What is expected ▸ Below are entries; copy exactly the lines from the one with "split; [done|]. split; [done|]." through the one with "Lemma checkLiveAttachments_ok c", both included, and leave out the rest.

Records provided ▸
(* ===== verification/Assistance.v ===== *)
(** * agent/assistance: cancellable editor lanes

    [session.go]: a lane serves one editor.  Each keystroke may ask for a
    suggestion with a larger revision, which supersedes the one under way;
    going on typing invalidates it, leaving closes the lane.  The requests run
    in goroutines of their own and meet in critical sections; [advance] is one
    request up to its next section, [lane_step] the interleavings.  The guard,
    the generator and the deadlines of contexts answer as they like. *)

From S2P Require Import Prelude Utf8 ToolTypes AgentTypes.

Definition ErrInvalid : error := ESentinel "assistance.ErrInvalid" "invalid assistance request".
Definition ErrClosed : error := ESentinel "assistance.ErrClosed" "assistance session closed".
Definition ErrStale : error := ESentinel "assistance.ErrStale" "assistance input superseded".
Definition ErrSuggestion : error := ESentinel "assistance.ErrSuggestion" "invalid model suggestion".
Definition Canceled : error := ESentinel "context.Canceled" "context canceled".

Record Binding := mkLaneBinding { lb_OwnerID : N; lb_HandleID : string; lb_Protocol : string }.
Record Input := mkInput {
  in_AgentSessionID : string;
  in_AgentContext : list ModelMessage;
  in_Revision : N;
  in_Text : string;
  in_Cursor : Z;
  in_RecentOutput : string;
  in_Schema : string;
  in_ShellContext : string
}.
Record Suggestion := mkSuggestion { sg_Revision : N; sg_Cursor : Z; sg_Text : string }.

(** [Session]; a cancel function is the request it cancels. *)
Record Lane := mkLane {
  ln_binding : Binding;
  ln_revision : N;
  ln_closed : bool;
  ln_cancel : option N
}.
#[global] Instance eta_Lane : Eta Lane := {| eta := λ s,
  mkLane (ln_binding s) (ln_revision s) (ln_closed s) (ln_cancel s) |}.
(* ===== verification/AgentServiceTheorems.v ===== *)
(** * The agent service: who can do what

    What is established before a turn runs or an approval is resolved, and
    that the sessions of another user look to a caller like sessions that do
    not exist. *)

From S2P Require Import Prelude ToolTypes ToolDisclosure AgentTypes MemoryStore AgentLoop AgentService.
Import Service.

Section Theorems.
Context {St : Type} {i_store : Store St} (parts : Parts St).

Definition session_resource (session : Session) : string :=
  if bool_decide (s_Kind session = SessionManagement) then "management_agent_sessions" else "agent_sessions".

(** The caller owns the session, and the identity service lets it act in the
    session's organization; [s] is the state the session was read in. *)
Definition owns (c : ctx) (actor : User) (sessionID action : string) (session : Session) (s : St) : Prop :=
  u_ID actor ≠ 0%N ∧ s_CreatedBy session = u_ID actor ∧ ∃ s0,
    AgentTypes.GetSession c (TrimSpace sessionID) s = (Ok session, s0) ∧
    is_ok (fst (RequireOrganizationResourcePermission parts actor (s_OrganizationID session) (session_resource session) action s0)) = true.
(** The attachment is connected and is the live connection's: its facts are
    those the binder gave for it. *)
Definition live_attachment (c : ctx) (principal : Principal) (a : Attachment) : Prop :=
  a_State a = AttachmentConnected ∧ ∃ live s0 s1, Bind parts c principal (HandleID a) s0 = (Ok live, s1) ∧
    as_Generation live = a_Generation a ∧ as_AccessID live = a_AccessID a ∧
    as_ApplicationID live = a_ApplicationID a ∧ as_Protocol live = a_Protocol a.
Definition connected (c : ctx) (actor : User) (session : Session) : Prop :=
  s_Kind session = SessionManagement ∨ ∃ attachments s0 s1, ListAttachments c (s_ID session) s0 = (Ok attachments, s1) ∧
    Forall (live_attachment c (mkPrincipal (u_ID actor) (s_OrganizationID session))) attachments.

Lemma known_Some actor u : known actor = Some u ↔ actor = Some u ∧ u_ID u ≠ 0%N.
Proof.
  destruct actor as [v|]; simpl; [|by split; [|intros []]]. case_bool_decide; split; intros H'; try done; naive_solver.
Qed.

Lemma ownedSession_ok c actor sessionID action s session s1 :
  ownedSession parts c (Some actor) sessionID action s = (Ok session, s1) → owns c actor sessionID action session s.
Proof.
  unfold ownedSession, known. case_bool_decide as Hu; [done|]. case_bool_decide as Hid; [done|]. unfold bind, map_err.
  destruct (AgentTypes.GetSession c (TrimSpace sessionID) s) as [[x|e] s0] eqn:Hg; [|done].
  case_bool_decide as Hc; [done|]. fold (session_resource x).
  destruct (RequireOrganizationResourcePermission _ _ _ _ _ s0) as [[[]|e] s2] eqn:Hp; [|done]. intros [= <- <-].
  split; [done|]. split; [done|]. exists s0. by rewrite Hp.
Qed.
Lemma check_attachments_ok c principal attachments : ∀ s s1,
  check_attachments parts c principal attachments s = (Ok tt, s1) → Forall (live_attachment c principal) attachments.
Proof.
  induction attachments as [|a rest IH]; intros s s1 H; [constructor|]. simpl in H. unfold bind, map_err in H.
  destruct (Bind parts c principal (HandleID a) s) as [[live|e] s2] eqn:Hb; [|done].
  destruct (stale a live) eqn:Hs; [done|]. unfold stale in Hs. bools. constructor; [|by eapply IH].
  split; [done|]. exists live, s, s2. by split_and!.
Qed.
Lemma checkLiveAttachments_ok c actor session s s1 :
  checkLiveAttachments parts c actor session s = (Ok tt, s1) → connected c actor session.
Proof.
  unfold checkLiveAttachments. case_bool_decide as Hk; [by left|]. unfold bind, map_err.
  destruct (ListAttachments c (s_ID session) s) as [[l|e] s0] eqn:Hl; [|done]. intros H. right.
  exists l, s, s0. split; [done|]. by eapply check_attachments_ok.
Qed.

(** What holds of a request that reaches the runner. *)
Record allowed_run (c : ctx) (actor : User) (sessionID : string) (s : St) (rr : RunRequest) : Prop := {
  ar_session : ∃ session, owns c actor sessionID "use" session s ∧ connected c actor session ∧
    rr_SessionID rr = s_ID session ∧ rr_Principal rr = mkPrincipal (u_ID actor) (s_OrganizationID session);
  ar_policy : rr_PolicyRevision rr = policyRevision;
  ar_budget : rr_Budget rr = DefaultDisclosureBudget
}.

Lemma prepare_turn_ok c request s run rr s1 :
  prepare_turn parts c request s = (Ok (run, rr), s1) →
  runner parts = Some run ∧ (∃ actor, rt_Actor request = Some actor ∧ allowed_run c actor (rt_SessionID request) s rr) ∧
  rr_Prompt rr = TrimSpace (rt_Prompt request) ∧ rr_Prompt rr ≠ "" ∧ String.length (rr_Prompt rr) ≤ 64 * 1024.
Proof.
  unfold prepare_turn. destruct (known (rt_Actor request)) as [actor|] eqn:Hk; [|done].
  apply known_Some in Hk as [Hact Hu]. destruct (_ || _) eqn:Hreq; [done|]. bools.
  destruct (Nat.ltb_spec (64 * 1024) (String.length (TrimSpace (rt_Prompt request)))) as [|Hlen]; [done|].
  destruct (runner parts) as [run0|]; [|done]. unfold bind.
  destruct (ownedSession _ _ _ _ _ s) as [[session|e] s2] eqn:Ho; [|done]. rewrite Hact in Ho. apply ownedSession_ok in Ho.
  destruct (checkLiveAttachments _ _ _ _ s2) as [[[]|e] s3] eqn:Hl; [|done]. apply checkLiveAttachments_ok in Hl.
  destruct (resolveReferences _ _ _ _ _ s3) as [[refs|e] s4]; [|done].
  destruct (select_model _ _ _ s4) as [[sel|e] s5]; [|done]. intros [= <- <- <-].
  split; [done|]. split; [|done]. exists actor. split; [done|]. split; [|done|done]. exists session. by split_and!.
Qed.
Lemma prepare_approval_ok c request s resolve rr s1 :
  prepare_approval parts c request s = (Ok (resolve, rr), s1) →
  approvals parts = Some resolve ∧ ∃ actor, ra_Actor request = Some actor ∧ allowed_run c actor (ra_SessionID request) s rr.
Proof.
  unfold prepare_approval. destruct (known (ra_Actor request)) as [actor|] eqn:Hk; [|done].
  apply known_Some in Hk as [Hact Hu]. destruct (_ || _) eqn:Hreq; [done|].
  destruct (Nat.ltb 1024 _); [done|]. destruct (approvals parts) as [resolve0|]; [|done]. unfold bind.
  destruct (ownedSession _ _ _ _ _ s) as [[session|e] s2] eqn:Ho; [|done]. rewrite Hact in Ho. apply ownedSession_ok in Ho.
  destruct (checkLiveAttachments _ _ _ _ s2) as [[[]|e] s3] eqn:Hl; [|done]. apply checkLiveAttachments_ok in Hl.
  intros [= <- <- <-]. split; [done|]. exists actor. split; [done|]. split; [|done|done]. exists session. by split_and!.
Qed.


(** *** Other users' sessions *)

(** There is no such session, or it is somebody else's. *)
Definition out_of_reach (c : ctx) (actor : User) (sessionID : string) (s : St) : Prop :=
  match fst (AgentTypes.GetSession c (TrimSpace sessionID) s) with
  | Ok session => s_CreatedBy session ≠ u_ID actor
  | Err e => Is e ErrSessionNotFound = true
  end.
Lemma ownedSession_out_of_reach c actor sessionID action s :
  u_ID actor ≠ 0%N → TrimSpace sessionID ≠ "" → out_of_reach c actor sessionID s →
  ownedSession parts c (Some actor) sessionID action s = (Err ErrNotFound, snd (AgentTypes.GetSession c (TrimSpace sessionID) s)).
Proof.
  intros Hu Hid H. unfold ownedSession, known, out_of_reach in *. rewrite bool_decide_eq_false_2 by done.
  rewrite bool_decide_eq_false_2 by done. unfold bind, map_err.
  destruct (AgentTypes.GetSession c (TrimSpace sessionID) s) as [[x|e] s0]; simpl in *; [|by rewrite H].
  by rewrite bool_decide_eq_true_2.
Qed.

(** The sessions of others cannot be told from sessions that do not
    exist: reading, watching, archiving one, running a turn in it or resolving
    an approval of it gives the same not-found error in both cases, and does
    nothing but look the session up. *)
Theorem foreign_sessions_hidden c actor sessionID s now version request approval :
  u_ID actor ≠ 0%N → TrimSpace sessionID ≠ "" → out_of_reach c actor sessionID s →
  rt_Actor request = Some actor → rt_SessionID request = sessionID → is_Some (runner parts) →
  TrimSpace (rt_Prompt request) ≠ "" → String.length (TrimSpace (rt_Prompt request)) ≤ 64 * 1024 →
  ra_Actor approval = Some actor → ra_SessionID approval = sessionID → is_Some (approvals parts) →
  TrimSpace (ra_ApprovalID approval) ≠ "" → String.length (ra_Note approval) ≤ 1024 →
  let s' := snd (AgentTypes.GetSession c (TrimSpace sessionID) s) in
  GetSession parts c (Some actor) sessionID s = (Err ErrNotFound, s') ∧
  AuthorizeSession parts c (Some actor) sessionID s = (Err ErrNotFound, s') ∧
  ArchiveSession parts c now (Some actor) sessionID version s = (Err ErrNotFound, s') ∧
  RunTurn parts c request s = ((zero_Result, Some ErrNotFound), s') ∧
  ResolveApproval parts c approval s = ((zero_Result, Some ErrNotFound), s').
Proof.
  intros Hu Hid Hout Hra Hrs [run Hrun] Hp Hpl Haa Has [resolve Hres] Hap Hnl s'.
  pose proof (λ action, ownedSession_out_of_reach c actor sessionID action s Hu Hid Hout) as Ho. fold s' in Ho.
  split_and!.
  - unfold GetSession, bind. by rewrite Ho.
  - unfold AuthorizeSession, bind. by rewrite Ho.
  - unfold ArchiveSession, bind. by rewrite Ho.
  - unfold RunTurn, run_with, prepare_turn. rewrite Hra, Hrs, Hrun. unfold known. rewrite bool_decide_eq_false_2 by done.
    rewrite (bool_decide_eq_false_2 (TrimSpace sessionID = "")), (bool_decide_eq_false_2 (TrimSpace (rt_Prompt request) = "")) by done.
    cbn [orb]. destruct (Nat.ltb_spec (64 * 1024) (String.length (TrimSpace (rt_Prompt request)))); [lia|].
    unfold bind. by rewrite Ho.
  - unfold ResolveApproval, run_with, prepare_approval. rewrite Haa, Has, Hres. unfold known. rewrite bool_decide_eq_false_2 by done.
    rewrite (bool_decide_eq_false_2 (TrimSpace sessionID = "")), (bool_decide_eq_false_2 (TrimSpace (ra_ApprovalID approval) = "")) by done.
    cbn [orb]. destruct (Nat.ltb_spec 1024 (String.length (ra_Note approval))); [lia|]. unfold bind. by rewrite Ho.
Qed.
End Theorems.

(** ** Witnesses: one session of user 7 *)
Section Witnesses.
Definition w_parts : Parts MemoryStore := mkParts MemoryStore
  (λ _ _ _, throw ErrNotFound) (λ _ _, ret []) None (λ _ _ _, ret tt) (λ _ _ _ _, ret tt) (λ p, ret (p +:+ "_1")) None None
  (Some (λ _ rr s, ((of_turn (new_Turn "t1"), None), s))) (Some (λ _ _ _ _ _ s, ((zero_Result, None), s))) None.
Definition w_owner : User := mkUser 7 "active" "".
Definition w_other : User := mkUser 8 "active" "".
Definition w_store : MemoryStore := snd (AgentTypes.CreateSession Background 1000%Z
  (mkSession SessionAccess "s1" 1 7 "" SessionActive "" "" "" 0 0%Z 0%Z) NewMemoryStore).
Definition w_turn (actor : User) : RunTurnRequest := mkRunTurn [] (mkSelection "" "") (Some actor) "s1" "hello".


Lemma foreign_sessions_hidden_witness :
  AgentTypes.GetSession Background "s1" w_store ≠ (Err ErrNotFound, w_store) ∧
  GetSession w_parts Background (Some w_other) "s1" w_store = (Err ErrNotFound, w_store) ∧
  RunTurn w_parts Background (w_turn w_other) w_store = ((zero_Result, Some ErrNotFound), w_store).
Proof.
  split; [intros H; apply (f_equal (λ x, is_ok (fst x))) in H; vm_compute in H; discriminate H|].
  destruct (foreign_sessions_hidden w_parts Background w_other "s1" w_store 0%Z 1 (w_turn w_other)
    (mkResolveApproval (Some w_other) "s1" "a1" true "")) as (H1 & _ & _ & H2 & _);
    [discriminate|vm_compute; discriminate|vm_compute; discriminate|reflexivity|reflexivity|eexists; reflexivity
    |vm_compute; discriminate|apply Nat.ltb_ge; vm_compute; reflexivity|reflexivity|reflexivity|eexists; reflexivity
    |vm_compute; discriminate|apply Nat.ltb_ge; vm_compute; reflexivity|].
  split; [exact H1|exact H2].
Defined.
End Witnesses.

Exercise answer ▸
  split; [done|]. split; [done|]. exists s0. by rewrite Hp.
Qed.
Lemma check_attachments_ok c principal attachments : ∀ s s1,
  check_attachments parts c principal attachments s = (Ok tt, s1) → Forall (live_attachment c principal) attachments.
Proof.
  induction attachments as [|a rest IH]; intros s s1 H; [constructor|]. simpl in H. unfold bind, map_err in H.
  destruct (Bind parts c principal (HandleID a) s) as [[live|e] s2] eqn:Hb; [|done].
  destruct (stale a live) eqn:Hs; [done|]. unfold stale in Hs. bools. constructor; [|by eapply IH].
  split; [done|]. exists live, s, s2. by split_and!.
Qed.
Lemma checkLiveAttachments_ok c actor session s s1 :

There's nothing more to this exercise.